Which of the lines below contain the string "match"? Pull each one out of the data.

Collected data:
BEGIN

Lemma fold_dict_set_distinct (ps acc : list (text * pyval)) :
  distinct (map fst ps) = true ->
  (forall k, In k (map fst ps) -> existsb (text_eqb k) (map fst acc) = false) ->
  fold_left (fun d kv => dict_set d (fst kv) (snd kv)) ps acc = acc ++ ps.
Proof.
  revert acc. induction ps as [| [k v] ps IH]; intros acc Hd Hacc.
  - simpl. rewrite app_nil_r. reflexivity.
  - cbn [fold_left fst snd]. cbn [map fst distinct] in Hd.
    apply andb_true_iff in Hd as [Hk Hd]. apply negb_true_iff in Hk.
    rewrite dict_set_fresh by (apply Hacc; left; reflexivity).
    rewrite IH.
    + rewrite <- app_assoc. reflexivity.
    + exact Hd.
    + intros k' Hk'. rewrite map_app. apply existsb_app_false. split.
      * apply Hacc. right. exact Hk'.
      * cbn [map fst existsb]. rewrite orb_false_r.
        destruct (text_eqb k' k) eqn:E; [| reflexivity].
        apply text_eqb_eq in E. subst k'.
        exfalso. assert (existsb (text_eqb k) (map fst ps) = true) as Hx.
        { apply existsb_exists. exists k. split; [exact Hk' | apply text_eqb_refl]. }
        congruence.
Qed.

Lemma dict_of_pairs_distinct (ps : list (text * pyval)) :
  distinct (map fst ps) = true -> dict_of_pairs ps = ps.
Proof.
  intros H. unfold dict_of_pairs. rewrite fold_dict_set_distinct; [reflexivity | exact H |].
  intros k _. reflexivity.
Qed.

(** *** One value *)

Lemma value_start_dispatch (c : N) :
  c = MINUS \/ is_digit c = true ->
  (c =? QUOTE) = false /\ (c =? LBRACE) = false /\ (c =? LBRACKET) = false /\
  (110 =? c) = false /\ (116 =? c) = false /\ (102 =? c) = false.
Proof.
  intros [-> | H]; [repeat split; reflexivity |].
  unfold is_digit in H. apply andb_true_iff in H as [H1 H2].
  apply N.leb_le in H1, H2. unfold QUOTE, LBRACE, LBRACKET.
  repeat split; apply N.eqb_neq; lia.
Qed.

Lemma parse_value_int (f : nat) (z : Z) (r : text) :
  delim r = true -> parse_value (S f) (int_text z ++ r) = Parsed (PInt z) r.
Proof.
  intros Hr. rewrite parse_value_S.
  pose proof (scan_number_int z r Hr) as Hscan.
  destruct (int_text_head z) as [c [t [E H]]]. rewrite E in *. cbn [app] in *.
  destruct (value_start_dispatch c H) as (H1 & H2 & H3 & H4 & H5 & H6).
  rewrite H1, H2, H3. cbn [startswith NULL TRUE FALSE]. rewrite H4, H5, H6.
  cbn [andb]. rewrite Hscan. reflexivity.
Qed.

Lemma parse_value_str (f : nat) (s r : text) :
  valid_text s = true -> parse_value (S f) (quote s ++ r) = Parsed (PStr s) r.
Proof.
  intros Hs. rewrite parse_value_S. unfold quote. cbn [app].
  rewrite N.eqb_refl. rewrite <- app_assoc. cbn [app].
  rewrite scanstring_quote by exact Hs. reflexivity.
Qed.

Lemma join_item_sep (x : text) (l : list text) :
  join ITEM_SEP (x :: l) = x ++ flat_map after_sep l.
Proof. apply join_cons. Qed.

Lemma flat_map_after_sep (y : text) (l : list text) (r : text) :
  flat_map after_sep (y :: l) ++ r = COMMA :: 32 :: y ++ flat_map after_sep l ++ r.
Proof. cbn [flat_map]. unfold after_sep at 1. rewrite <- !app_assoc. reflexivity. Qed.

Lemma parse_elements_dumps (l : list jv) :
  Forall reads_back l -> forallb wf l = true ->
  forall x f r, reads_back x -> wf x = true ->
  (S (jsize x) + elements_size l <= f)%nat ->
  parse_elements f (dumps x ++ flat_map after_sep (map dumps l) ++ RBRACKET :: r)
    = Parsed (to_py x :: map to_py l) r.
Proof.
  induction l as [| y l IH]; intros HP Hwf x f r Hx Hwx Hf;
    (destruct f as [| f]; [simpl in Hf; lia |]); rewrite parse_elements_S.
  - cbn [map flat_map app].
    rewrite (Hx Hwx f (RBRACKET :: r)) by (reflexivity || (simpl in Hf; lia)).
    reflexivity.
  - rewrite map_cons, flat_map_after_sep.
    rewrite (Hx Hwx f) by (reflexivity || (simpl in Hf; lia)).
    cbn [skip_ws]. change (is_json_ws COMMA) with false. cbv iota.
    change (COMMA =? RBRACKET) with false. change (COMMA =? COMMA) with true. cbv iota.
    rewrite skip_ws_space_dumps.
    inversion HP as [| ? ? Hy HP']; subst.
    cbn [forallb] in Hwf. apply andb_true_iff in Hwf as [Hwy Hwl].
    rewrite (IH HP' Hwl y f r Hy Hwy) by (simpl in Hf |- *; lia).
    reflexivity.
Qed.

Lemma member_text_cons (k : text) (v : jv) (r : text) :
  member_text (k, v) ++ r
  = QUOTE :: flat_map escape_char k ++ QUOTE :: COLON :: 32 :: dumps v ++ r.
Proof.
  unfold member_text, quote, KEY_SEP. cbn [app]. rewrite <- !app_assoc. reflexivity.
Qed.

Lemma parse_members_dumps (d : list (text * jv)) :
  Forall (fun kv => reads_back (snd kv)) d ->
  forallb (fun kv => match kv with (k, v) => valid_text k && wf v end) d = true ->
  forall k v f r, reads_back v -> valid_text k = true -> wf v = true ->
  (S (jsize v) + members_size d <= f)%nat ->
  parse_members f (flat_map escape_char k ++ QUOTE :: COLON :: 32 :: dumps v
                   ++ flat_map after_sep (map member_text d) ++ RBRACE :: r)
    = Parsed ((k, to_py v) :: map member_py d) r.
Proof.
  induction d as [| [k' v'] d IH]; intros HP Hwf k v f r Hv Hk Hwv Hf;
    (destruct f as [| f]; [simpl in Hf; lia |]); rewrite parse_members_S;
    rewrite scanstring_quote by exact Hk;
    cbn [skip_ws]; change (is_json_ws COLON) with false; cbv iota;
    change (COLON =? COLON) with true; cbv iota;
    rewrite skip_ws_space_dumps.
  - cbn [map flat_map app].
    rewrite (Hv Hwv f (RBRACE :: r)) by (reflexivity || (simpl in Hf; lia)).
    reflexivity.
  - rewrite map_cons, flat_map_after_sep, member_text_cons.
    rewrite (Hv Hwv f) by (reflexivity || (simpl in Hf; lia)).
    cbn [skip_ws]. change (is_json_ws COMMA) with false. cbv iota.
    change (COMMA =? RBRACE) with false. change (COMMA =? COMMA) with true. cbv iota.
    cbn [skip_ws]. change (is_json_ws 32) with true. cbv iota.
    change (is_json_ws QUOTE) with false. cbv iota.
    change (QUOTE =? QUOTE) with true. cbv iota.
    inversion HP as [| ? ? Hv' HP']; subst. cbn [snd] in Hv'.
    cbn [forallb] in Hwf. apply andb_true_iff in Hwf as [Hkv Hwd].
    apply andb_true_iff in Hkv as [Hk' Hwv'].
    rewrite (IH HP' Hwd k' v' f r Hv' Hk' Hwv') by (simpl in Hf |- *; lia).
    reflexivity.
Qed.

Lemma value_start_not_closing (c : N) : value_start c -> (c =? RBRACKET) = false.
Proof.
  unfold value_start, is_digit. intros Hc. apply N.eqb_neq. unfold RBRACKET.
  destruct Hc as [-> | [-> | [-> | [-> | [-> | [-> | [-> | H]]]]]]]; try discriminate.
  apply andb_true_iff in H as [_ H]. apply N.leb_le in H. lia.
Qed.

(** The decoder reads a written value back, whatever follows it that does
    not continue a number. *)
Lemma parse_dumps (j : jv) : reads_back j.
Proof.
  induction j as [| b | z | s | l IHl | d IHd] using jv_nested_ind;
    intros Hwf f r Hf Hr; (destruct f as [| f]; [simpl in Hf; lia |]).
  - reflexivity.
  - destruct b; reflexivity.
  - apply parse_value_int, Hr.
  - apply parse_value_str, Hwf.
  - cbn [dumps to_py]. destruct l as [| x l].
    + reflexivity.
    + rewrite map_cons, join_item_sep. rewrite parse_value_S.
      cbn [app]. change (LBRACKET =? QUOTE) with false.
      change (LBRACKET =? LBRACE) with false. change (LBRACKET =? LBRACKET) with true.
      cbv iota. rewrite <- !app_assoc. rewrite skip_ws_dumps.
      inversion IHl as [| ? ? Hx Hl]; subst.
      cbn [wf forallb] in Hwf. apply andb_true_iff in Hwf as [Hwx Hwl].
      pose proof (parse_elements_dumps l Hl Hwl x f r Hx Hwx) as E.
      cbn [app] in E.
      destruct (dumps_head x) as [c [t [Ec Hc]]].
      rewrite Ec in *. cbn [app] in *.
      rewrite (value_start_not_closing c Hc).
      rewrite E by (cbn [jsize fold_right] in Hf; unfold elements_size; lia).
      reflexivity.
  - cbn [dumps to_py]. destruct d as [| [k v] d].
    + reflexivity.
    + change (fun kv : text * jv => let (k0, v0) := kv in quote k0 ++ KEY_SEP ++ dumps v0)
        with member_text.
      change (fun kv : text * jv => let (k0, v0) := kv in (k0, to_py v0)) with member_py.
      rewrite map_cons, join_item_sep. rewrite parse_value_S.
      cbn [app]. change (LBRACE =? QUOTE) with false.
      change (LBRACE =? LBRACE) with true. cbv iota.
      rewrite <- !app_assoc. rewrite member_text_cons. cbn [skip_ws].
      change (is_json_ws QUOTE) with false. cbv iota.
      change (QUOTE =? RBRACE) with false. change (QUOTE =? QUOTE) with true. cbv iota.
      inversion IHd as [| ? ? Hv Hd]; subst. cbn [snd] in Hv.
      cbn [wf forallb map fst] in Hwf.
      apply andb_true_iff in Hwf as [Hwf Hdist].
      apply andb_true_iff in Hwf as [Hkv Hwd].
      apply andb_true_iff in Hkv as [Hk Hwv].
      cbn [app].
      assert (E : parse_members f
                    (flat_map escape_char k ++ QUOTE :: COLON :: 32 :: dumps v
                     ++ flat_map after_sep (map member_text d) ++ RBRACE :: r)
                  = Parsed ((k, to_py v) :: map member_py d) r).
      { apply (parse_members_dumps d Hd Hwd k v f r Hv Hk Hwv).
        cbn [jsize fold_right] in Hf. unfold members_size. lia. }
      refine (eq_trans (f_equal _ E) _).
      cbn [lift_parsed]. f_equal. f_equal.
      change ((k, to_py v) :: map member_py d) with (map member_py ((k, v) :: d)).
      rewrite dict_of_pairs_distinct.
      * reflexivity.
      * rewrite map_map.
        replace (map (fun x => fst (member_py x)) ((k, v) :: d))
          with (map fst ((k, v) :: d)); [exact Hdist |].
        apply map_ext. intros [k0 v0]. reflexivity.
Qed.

END
BEGIN

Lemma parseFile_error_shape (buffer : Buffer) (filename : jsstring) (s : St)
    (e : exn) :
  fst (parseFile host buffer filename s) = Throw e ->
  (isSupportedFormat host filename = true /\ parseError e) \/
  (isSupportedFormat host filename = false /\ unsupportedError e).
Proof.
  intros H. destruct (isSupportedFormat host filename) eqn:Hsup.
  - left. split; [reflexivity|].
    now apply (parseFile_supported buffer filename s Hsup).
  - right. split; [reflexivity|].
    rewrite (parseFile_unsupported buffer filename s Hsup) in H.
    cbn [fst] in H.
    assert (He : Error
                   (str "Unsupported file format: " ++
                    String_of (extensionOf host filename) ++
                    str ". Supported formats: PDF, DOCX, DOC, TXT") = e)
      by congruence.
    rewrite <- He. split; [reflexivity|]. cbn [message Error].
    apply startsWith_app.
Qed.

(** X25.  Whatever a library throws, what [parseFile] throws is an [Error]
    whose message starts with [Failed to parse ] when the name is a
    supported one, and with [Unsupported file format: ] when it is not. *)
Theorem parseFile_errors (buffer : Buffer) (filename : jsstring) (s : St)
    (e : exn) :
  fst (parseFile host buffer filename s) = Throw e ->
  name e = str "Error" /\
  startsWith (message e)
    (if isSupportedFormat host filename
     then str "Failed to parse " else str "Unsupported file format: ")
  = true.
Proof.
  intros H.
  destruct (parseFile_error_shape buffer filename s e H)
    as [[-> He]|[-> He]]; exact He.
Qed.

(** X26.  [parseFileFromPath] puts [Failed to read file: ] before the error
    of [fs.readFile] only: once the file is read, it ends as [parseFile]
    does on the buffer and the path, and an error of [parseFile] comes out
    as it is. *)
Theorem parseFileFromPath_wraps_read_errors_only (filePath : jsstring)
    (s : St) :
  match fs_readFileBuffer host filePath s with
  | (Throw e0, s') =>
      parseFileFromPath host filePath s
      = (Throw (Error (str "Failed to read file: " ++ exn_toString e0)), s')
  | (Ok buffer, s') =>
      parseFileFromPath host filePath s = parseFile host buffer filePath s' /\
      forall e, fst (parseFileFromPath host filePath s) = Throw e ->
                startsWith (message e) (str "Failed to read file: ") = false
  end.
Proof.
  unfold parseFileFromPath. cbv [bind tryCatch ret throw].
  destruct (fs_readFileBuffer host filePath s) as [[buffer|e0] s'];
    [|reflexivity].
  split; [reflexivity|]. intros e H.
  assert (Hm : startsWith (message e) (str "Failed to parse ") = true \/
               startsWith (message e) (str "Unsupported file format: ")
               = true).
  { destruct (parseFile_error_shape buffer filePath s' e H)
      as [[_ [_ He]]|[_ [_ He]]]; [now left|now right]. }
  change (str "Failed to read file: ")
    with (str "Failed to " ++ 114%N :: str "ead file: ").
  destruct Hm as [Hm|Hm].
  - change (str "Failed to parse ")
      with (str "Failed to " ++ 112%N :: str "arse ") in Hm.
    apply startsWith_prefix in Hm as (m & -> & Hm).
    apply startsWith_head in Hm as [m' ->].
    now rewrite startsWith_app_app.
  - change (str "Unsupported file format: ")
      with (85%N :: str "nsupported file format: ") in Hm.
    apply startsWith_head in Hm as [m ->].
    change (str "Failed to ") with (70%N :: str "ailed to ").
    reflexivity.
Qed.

END

RESPONSE TO THIS EXERCISE:
  forallb (fun kv => match kv with (k, v) => valid_text k && wf v end) d = true ->
  match fs_readFileBuffer host filePath s with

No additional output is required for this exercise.